*Your objective*: Please copy each line of the listing that includes the string "calls".

*Recorded information*:
(** X7.  Such a rollback ends with status 0 exactly when the update call is
    answered without an error status, whatever becomes of the history
    file; otherwise it ends with status 1. *)
Theorem rollback_succeeds_iff_the_update_is_accepted
  (a : Rollback.args) (w : world) (D : pyval) :
  valid_arguments (Rollback.portainer_url a) (Rollback.api_key a) (Rollback.stack_name a)
                  (Rollback.compose_file a) w = true ->
  compose_document w (Rollback.compose_file a) = Some D ->
  rewritable (Rollback.registry_url a) (Rollback.project_path a) D = true ->
  truthy (lookup_value w (Rollback.portainer_url a) (Rollback.api_key a)
            (Rollback.env_id a) (Rollback.stack_name a)) = true ->
  (exit_status (fst (Rollback.main a w)) = 0
   \/ exit_status (fst (Rollback.main a w)) = 1)
  /\ (exit_status (fst (Rollback.main a w)) = 0 <->
      exists resp,
        server w (calls w ++ [list_stacks (Rollback.portainer_url a) (Rollback.api_key a)])
          (update_call (Rollback.portainer_url a) (Rollback.api_key a)
             (lookup_value w (Rollback.portainer_url a) (Rollback.api_key a)
                (Rollback.env_id a) (Rollback.stack_name a))
             (yaml_dump (rolled_back_document a w D)) false true)
        = Answer resp
        /\ ok resp = true).
Proof.
  intros V C R F.
  pose proof (lookup_value_joinable _ _ _ _ _ F) as J.
  destruct (rollback_main_steps a w D V C R J) as (w1 & U & _ & C1 & E).
  cbv zeta in E. rewrite F in E. rewrite E.
  rewrite <- (undisturbed_url_refused w w1 _ U) in J.
  match goal with
  | |- context [Rollback.update_stack ?u ?k ?v ?e ?c _ _] =>
      destruct (update_then_record u k v e c a
                  (resolved_tag (Rollback.previous_tag a) (Rollback.artifact_path a) w)
                  (say w1 [Say "Rolling back stack {args.stack_name} to tag {previous_tag}..."
                               [of_opt (Rollback.stack_name a);
                                resolved_tag (Rollback.previous_tag a)
                                  (Rollback.artifact_path a) w]]) J)
        as [_ K]
  end.
  cbv zeta in K. rewrite server_say in K. cbn [calls say] in K.
  destruct U as (_ & _ & _ & Us & _). rewrite Us, C1 in K.
  unfold Rollback.default_prune in *.
  destruct (server w _ _) as [resp|att|]; [destruct (ok resp) eqn:O| |now destruct K].
  - destruct K as (w2 & _ & ->).
    destruct (record_rollback_returns a
                (resolved_tag (Rollback.previous_tag a) (Rollback.artifact_path a) w) w2)
      as (-> & _).
    split; [now left|]. split; [|reflexivity]. intros _. now exists resp.
  - destruct K as [-> _]. split; [now right|]. split; [discriminate|].
    intros (r & [= <-] & O'). congruence.
  - destruct K as [-> _]. split; [now right|]. split; [discriminate|].
    intros (r & [=] & _).
Qed.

*Written response*:
        server w (calls w ++ [list_stacks (Rollback.portainer_url a) (Rollback.api_key a)])
  cbv zeta in K. rewrite server_say in K. cbn [calls say] in K.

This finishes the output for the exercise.